# Thread: Find 'n' in modulo equation

1. $n\in N$

$\text{and }(n^3 +2)\,\mod\,(2n+1)=0$

$\text{please find }n$

2. Originally Posted by Albert
$n\in N$

$and \,\, (n^3 +2) \,\, mod \,\, (2n+1)=0$

$please \,\, find \,\, n$
Well n = 1 by inspection.

-Dan

3. Let $2n + 1 = p$. Then:

$$n^3 + 2 \equiv \left [ 2^{-1} (p - 1) \right ]^3 + 2 \equiv 2 - 2^{-3} \pmod{p}$$

Thus, to satisfy your condition, we require:

$$2^{-3} \equiv 2 \pmod{p} ~ ~ \implies ~ ~ 2^{-4} \equiv 1 \pmod{p} ~ ~ \implies 2^4 \equiv 16 \equiv 1 \pmod{p}$$

Therefore the only solutions for $p$ are $\{1, 3, 5, 15\}$, which translate to $n = \{0, 1, 2, 7\}$.

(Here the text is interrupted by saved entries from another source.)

Lemma route_raise_report_untouched fs e fs' :
  route_by_clusters order records labels out_dir group_thr fs = (Raise e, fs') ->
  fs_files fs' !! report_path out_dir = fs_files fs !! report_path out_dir /\
  fs_dirs fs ⊆ fs_dirs fs' /\
  exists evs, fs_copied fs' = fs_copied fs ++ evs.
Proof.
  intros Hrun.
  destruct (route_plan_total order records labels out_dir group_thr)
    as (E & pp & st & Hplan & _). simpl in Hplan.
  assert (forall s d, (s, d) ∈ full_plan order out_dir pp st ->
            ~ d `prefix_of` report_path out_dir) as Hfree.
  { intros s d (x & Hx & Hb)%(full_plan_bucket _ _ _ _ _ _ Hplan).
    by apply (report_not_in_bucket x). }
  pose proof (route_by_clusters_shape _ _ _ _ _ _ _ _ _ _ _ _ Hplan Hrun)
    as Hshape.
  inversion Hshape as [e' fs1 HA|e' fsA fs1 HA HB|e' fsA fsB HA HB HC|]; subst.
  - apply for_each_ensure_dir_spec in HA as ((-> & _ & -> & Hd) & _).
    split_and!; [done..|]. exists []. by rewrite app_nil_r.
  - apply for_each_ensure_dir_spec in HA as ((HfA & _ & HcA & HdA) & _).
    pose proof (exec_frame _ _ _ _ _ HB Hfree) as Hf.
    apply exec_spec in HB as (evs & Hc & _ & Hd & _).
    split_and!; [etrans; [exact Hf|by rewrite HfA]|by rewrite Hd|].
    exists evs. by rewrite Hc, HcA.
  - apply for_each_ensure_dir_spec in HA as ((HfA & _ & HcA & HdA) & _).
    pose proof (exec_frame _ _ _ _ _ HB Hfree) as Hf.
    apply exec_spec in HB as (evs & Hc & _ & Hd & _).
    split_and!; [etrans; [exact Hf|by rewrite HfA]|by rewrite Hd|].
    exists evs. by rewrite Hc, HcA.
Qed.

May be verified experimentally:

Bacterius:
but here n is a positive integer number so n=0 should be deleted

Albert

5. I believe some definitions of $\mathbb{N}$ include zero, but most do not.

$\text{here is my solution: for }\,n^3+2\,\mod\,2n+1=0$
$\text{we have }\,8n^3+16\,\mod\,2n+1=0$
$\text{but }\,8n^3+16\,\mod\,2n+1=15$
$\therefore\,15\,\mod\,2n+1=0$
$\text{and }\,n=\begin{Bmatrix} 1,2,7 \end{Bmatrix}$

7. Albert,

Just a LaTeX tip...to include text within your code, so that it is not italicized like the variables are, use the \text{} command, e.g., \text{insert text here}. Leave everything else outside of the braces.

8. Originally Posted by Albert
Bacterius:
Your definition of $\mathbb{N}$ was unclear, thus I conservatively included $n = 0$.